→ What you are asked to do:
Show every line from the data below that includes "conversion".

Records from a collection:
(** [/^rgba\(\s*([0-9]{1,3})\s*,\s*([0-9]{1,3})\s*,\s*([0-9]{1,3})\s*,\s*([0-9.]{1,3})\s*\)$/i]. *)
Definition RGBA_REGEXP (s : string) : option (string * string * string * string) :=
  s ← lit "rgba(" s;
  '(c1, s) ← group13 is_digit (white s);
  s ← lit "," (white s);
  '(c2, s) ← group13 is_digit (white s);
  s ← lit "," (white s);
  '(c3, s) ← group13 is_digit (white s);
  s ← lit "," (white s);
  '(c4, s) ← group13 is_digit_or_dot (white s);
  s ← lit ")" (white s);
  _ ← at_end s;
  Some (c1, c2, c3, c4).

(** [/^#?([a-f\d])([a-f\d])([a-f\d])$/i]. *)
Definition SHORT_HEX_REGEXP (s : string) : option (ascii * ascii * ascii) :=
  let body := match s with String "#" s' => s' | _ => s end in
  match body with
  | String r (String g (String b EmptyString)) =>
      if is_hex r && is_hex g && is_hex b then Some (r, g, b) else None
  | _ => None
  end.

(** [RegExp.prototype.test]. *)
Definition test {A : Type} (m : option A) : bool :=
  match m with
  | Some _ => true
  | None => false
  end.

End Re.

(* ===================================================================== *)
(** * The class *)
(* ===================================================================== *)

Module SiteColor.
Import JS Re.

(** A field holds [null] or a Number. *)
Inductive field : Type :=
  | Null
  | Num (x : number).

(** [ToNumber] on a field: [null] is [+0]. *)
Definition ToNumber (f : field) : number :=
  match f with
  | Null => 0%float
  | Num x => x
  end.

Record t : Type := mk { r : field; g : field; b : field; opacity : field }.

(** [new SiteColor()]. *)
Definition init : t := mk Null Null Null Null.

#[global] Instance t_inhabited : Inhabited t := populate init.

(** ** Objects and methods

    Objects live in a heap and are handled through references, so that a
    method can return its receiver and two arguments can be one object.
    A method is a state transformer on the heap. *)

Definition loc : Type := positive.
Abbreviation heap := (gmap loc t).

Definition M (A : Type) : Type := heap -> A * heap.

Definition ret {A : Type} (a : A) : M A := fun h => (a, h).

Definition bind {A B : Type} (c : M A) (k : A -> M B) : M B :=
  fun h => let '(a, h') := c h in k a h'.

Notation "'do' x <- c ; k" := (bind c (fun x => k))
  (at level 10, x name, c at level 100, k at level 200).

(** [this.f] and [this.f = v]. *)
Definition get (f : t -> field) (this : loc) : M field :=
  fun h => (f (h !!! this), h).

Definition put (upd : t -> t) (this : loc) : M unit :=
  fun h => (tt, alter upd this h).

Definition with_r (v : field) (o : t) : t := mk v (g o) (b o) (opacity o).
Definition with_g (v : field) (o : t) : t := mk (r o) v (b o) (opacity o).
Definition with_b (v : field) (o : t) : t := mk (r o) (g o) v (opacity o).
Definition with_opacity (v : field) (o : t) : t := mk (r o) (g o) (b o) v.

(** [new SiteColor()]: a fresh reference to an object with four [null]s. *)
Definition new : M loc :=
  fun h => let l := fresh (dom h) in (l, <[l := init]> h).

(** ** Internal utility functions *)

Definition numberBound (num min max : number) : number :=
  Math_min (Math_max num min) max.

(** [isNaN(x) ? null : x]. *)
Definition null_if_NaN (x : number) : field := if isNaN x then Null else Num x.

(** ** Setters *)

Definition setRed (this : loc) (red : value) : M loc :=
  let red := numberBound (parseInt red) 0 255 in
  do _ <- put (with_r (null_if_NaN red)) this;
  ret this.

Definition setGreen (this : loc) (green : value) : M loc :=
  let green := numberBound (parseInt green) 0 255 in
  do _ <- put (with_g (null_if_NaN green)) this;
  ret this.

Definition setBlue (this : loc) (blue : value) : M loc :=
  let blue := numberBound (parseInt blue) 0 255 in
  do _ <- put (with_b (null_if_NaN blue)) this;
  ret this.

Definition setOpacity (this : loc) (opacity : value) : M loc :=
  let opacity := numberBound (parseFloat opacity) 0 1 in
  do _ <- put (with_opacity (null_if_NaN opacity)) this;
  ret this.

(** ** Parsers *)

(** [res[i]]: a one-character string, or [undefined], which the [+] of
    [res[i] + res[j]] turns into the string "undefined" next to a
    string. *)
Definition char_at (res : string) (i : nat) : string :=
  match String.get i res with
  | Some c => String c EmptyString
  | None => "undefined"
  end.

(** [res.replace(SHORT_HEX_REGEXP, function (m, r, g, b) { return r + r + g + g + b + b; })]. *)
Definition expand_short (res : string) : string :=
  match SHORT_HEX_REGEXP res with
  | Some (r, g, b) =>
      String r (String r (String g (String g (String b (String b EmptyString)))))
  | None => res
  end.

Definition fillHex (this : loc) (hex : value) : M loc :=
  match HEX_REGEXP (ToString hex) with
  | Some res =>
      let res := if Nat.eqb (String.length res) 3 then expand_short res else res in
      do o <- setRed this (VNumber (parseInt16 (VString (char_at res 0 ++ char_at res 1))));
      do o <- setGreen o (VNumber (parseInt16 (VString (char_at res 2 ++ char_at res 3))));
      do o <- setBlue o (VNumber (parseInt16 (VString (char_at res 4 ++ char_at res 5))));
      do _ <- setOpacity o (VNumber 1);
      ret this
  | None => ret this
  end.

Definition fillRgb (this : loc) (rgb : value) : M loc :=
  match RGB_REGEXP (ToString rgb) with
  | Some (c1, c2, c3) =>
      do o <- setRed this (VString c1);
      do o <- setGreen o (VString c2);
      do o <- setBlue o (VString c3);
      do _ <- setOpacity o (VNumber 1);
      ret this
  | None => ret this
  end.

Definition fillRgba (this : loc) (rgba : value) : M loc :=
  match RGBA_REGEXP (ToString rgba) with
  | Some (c1, c2, c3, c4) =>
      do o <- setRed this (VString c1);
      do o <- setGreen o (VString c2);
      do o <- setBlue o (VString c3);
      do _ <- setOpacity o (VString c4);
      ret this
  | None => ret this
  end.

Definition fill (this : loc) (colorString : value) : M loc :=
  if test (HEX_REGEXP (ToString colorString)) then
    do _ <- fillHex this colorString; ret this
  else if test (RGB_REGEXP (ToString colorString)) then
    do _ <- fillRgb this colorString; ret this
  else if test (RGBA_REGEXP (ToString colorString)) then
    do _ <- fillRgba this colorString; ret this
  else ret this.

(** ** Transformations *)

Definition darken (this : loc) (percent : value) : M loc :=
  let percent := (1 - numberBound (parseFloat percent) 0 1)%float in
  do x <- get r this;
  do o <- setRed this (VNumber (ToNumber x * percent));
  do x <- get g this;
  do o <- setGreen o (VNumber (ToNumber x * percent));
  do x <- get b this;
  do _ <- setBlue o (VNumber (ToNumber x * percent));
  ret this.

Definition lighten (this : loc) (percent : value) : M loc :=
  let percent := (1 + numberBound (parseFloat percent) 0 1)%float in
  do x <- get r this;
  do o <- setRed this (VNumber (ToNumber x * percent));
  do x <- get g this;
  do o <- setGreen o (VNumber (ToNumber x * percent));
  do x <- get b this;
  do _ <- setBlue o (VNumber (ToNumber x * percent));
  ret this.

Definition blendWith (this : loc) (color : loc) (percent : value) : M loc :=
  let percent := numberBound (parseFloat percent) 0 1 in
  do c <- get r color;
  do x <- get r this;
  do o <- setRed this (VNumber ((ToNumber c - ToNumber x) * percent + ToNumber x));
  do c <- get g color;
  do x <- get g this;
  do o <- setGreen o (VNumber ((ToNumber c - ToNumber x) * percent + ToNumber x));
  do c <- get b color;
  do x <- get b this;
  do _ <- setBlue o (VNumber ((ToNumber c - ToNumber x) * percent + ToNumber x));
  ret this.

(** ** Serialisation *)

Definition toRgbArray (this : loc) : M (list field) :=
  do x <- get r this;
  do y <- get g this;
  do z <- get b this;
  ret [x; y; z].

(** [Array.prototype.join]: [null] elements give the empty string. *)
Definition field_string (f : field) : string :=
  match f with
  | Null => EmptyString
  | Num x => Number_toString x
  end.

Fixpoint join (sep : string) (l : list field) : string :=
  match l with
  | [] => EmptyString
  | [x] => field_string x
  | x :: l' => (field_string x ++ sep ++ join sep l')%string
  end.

Definition toRgb (this : loc) : M string :=
  do x <- get r this;
  do y <- get g this;
  do z <- get b this;
  ret ("rgb(" ++ join ", " [x; y; z] ++ ")")%string.

Definition toRgba (this : loc) : M string :=
  do x <- get r this;
  do y <- get g this;
  do z <- get b this;
  do a <- get opacity this;
  ret ("rgba(" ++ join ", " [x; y; z; a] ++ ")")%string.

(** [Number.prototype.toString(16)].  The sum [toHex] prints is an
    integer whenever the blue field is one; the digits after the point,
    which the standard leaves to the implementation for radixes other
    than 10, are not modelled. *)
Definition Number_toString16 (x : number) : string :=
  match Prim2SF x with
  | S754_nan => "NaN"
  | S754_zero _ => "0"
  | S754_infinity s => if s then "-Infinity" else "Infinity"
  | S754_finite s _ _ =>
      ((if s then "-" else "") ++ show_radix 16 (Z.abs (truncZ x)))%string
  end.

(** [s.slice(1)]. *)
Definition slice1 (s : string) : string :=
  match s with
  | String _ s' => s'
  | EmptyString => EmptyString
  end.

Definition toHex (this : loc) : M string :=
  do x <- get r this;
  do y <- get g this;
  do z <- get b this;
  ret ("#" ++ slice1 (Number_toString16
         (of_Z (shl 1 24) + of_Z (shl (ToNumber x) 16) + of_Z (shl (ToNumber y) 8) + ToNumber z)%float))%string.

(** [this.opacity === 1]. *)
Definition is_one (f : field) : bool :=
  match f with
  | Null => false
  | Num x => (x =? 1)%float
  end.

Definition toString (this : loc) : M string :=
  do a <- get opacity this;
  if is_one a then toHex this else toRgba this.

(** ** Colour science

    [Math.pow] is the one built-in the class uses whose result the
    standard does not fix (it is "implementation-approximated"), so the
    two methods that reach it take it as a parameter. *)

Section ColourScience.

Variable Math_pow : number -> number -> number.

Definition linearize (v : number) : number :=
  let v := (v / 255)%float in
  if (v <=? 0.03928)%float then (v / 12.92)%float
  else Math_pow ((v + 0.055) / 1.055)%float 2.4%float.

Definition luminanace (r g b : field) : number :=
  let a0 := linearize (ToNumber r) in
  let a1 := linearize (ToNumber g) in
  let a2 := linearize (ToNumber b) in
  (a0 * 0.2126 + a1 * 0.7152 + a2 * 0.0722)%float.

Definition nth_field (l : list field) (i : nat) : field := nth i l Null.

Definition contrast (rgb1 rgb2 : list field) : number :=
  let c := ((luminanace (nth_field rgb1 0) (nth_field rgb1 1) (nth_field rgb1 2) + 0.05)
            / (luminanace (nth_field rgb2 0) (nth_field rgb2 1) (nth_field rgb2 2) + 0.05))%float in
  if (c <? 1)%float then (1 / c)%float else c.

Definition getLuminance (this : loc) : M number :=
  do x <- get r this;
  do y <- get g this;
  do z <- get b this;
  ret (luminanace x y z).

Definition compareContrastTo (this : loc) (color : loc) : M number :=
  do rgb1 <- toRgbArray this;
  do rgb2 <- toRgbArray color;
  ret (contrast rgb1 rgb2).

End ColourScience.

(** ** Calls with any argument

    Every method that takes a value hands it, before it reads or writes a
    field, to a built-in that converts it to a string: [parseInt] and
    [parseFloat] (ES 19.2.5 and 19.2.4, step 1) in the setters and the
    transformations, [RegExp.prototype.exec] and [test] (ES 22.2.6) in
    the parsers.  When that conversion throws, the call ends there with
    the exception and the heap as it was; otherwise the method runs as
    above on the value the conversion went through, and completes
    normally. *)
Definition call {A : Type} (method : value -> M A) (x : argument) : heap -> completion A * heap :=
  fun h =>
    match printable x with
    | Normal v => let '(a, h') := method v h in (Normal a, h')
    | Throw e => (Throw e, h)
    end.

End SiteColor.

(* ===================================================================== *)
(** * Specification vocabulary *)
(* ===================================================================== *)

Import JS Re SiteColor.

(** Checking a decidable property on an interval of integers by
    evaluation. *)
Definition upto (n : nat) : list Z := List.map Z.of_nat (seq 0 n).

Definition clampZ (lo hi z : Z) : Z := Z.max lo (Z.min hi z).

(** A channel value: absent, or the Number of an integer in [0, 255]. *)
Definition channel_ok (f : field) : Prop :=
  f = Null \/ exists z, 0 <= z <= 255 /\ f = Num (of_Z z).

(** An opacity value: absent, or a Number between 0 and 1. *)
Definition opacity_ok (f : field) : Prop :=
  f = Null \/ exists x, f = Num x /\ (0 <=? x)%float = true /\ (x <=? 1)%float = true.

(** The state invariant of one object, and of a heap of them. *)
Definition object_ok (o : t) : Prop :=
  channel_ok (r o) /\ channel_ok (g o) /\ channel_ok (b o) /\ opacity_ok (opacity o).

Definition heap_ok (h : heap) : Prop := map_Forall (fun _ o => object_ok o) h.

(** What a channel setter and [setOpacity] store for an argument. *)
Definition stored_channel (v : value) : field :=
  null_if_NaN (numberBound (parseInt v) 0 255).

Definition stored_opacity (v : value) : field :=
  null_if_NaN (numberBound (parseFloat v) 0 1).

(** Four setters in a row, as the parsers call them. *)
Definition set_all (v1 v2 v3 v4 : value) (o : t) : t :=
  mk (stored_channel v1) (stored_channel v2) (stored_channel v3) (stored_opacity v4).

(** The public operations of the class, and the heap after one of them. *)
Inductive operation : Type :=
  | OpSetRed (v : value)
  | OpSetGreen (v : value)
  | OpSetBlue (v : value)
  | OpSetOpacity (v : value)
  | OpFillHex (v : value)
  | OpFillRgb (v : value)
  | OpFillRgba (v : value)
  | OpFill (v : value)
  | OpGetLuminance
  | OpCompareContrastTo (color : loc)
  | OpDarken (v : value)
  | OpLighten (v : value)
  | OpBlendWith (color : loc) (v : value)
  | OpToRgbArray
  | OpToRgb
  | OpToRgba
  | OpToHex
  | OpToString.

→ Answer area:
    the parsers.  When that conversion throws, the call ends there with
    above on the value the conversion went through, and completes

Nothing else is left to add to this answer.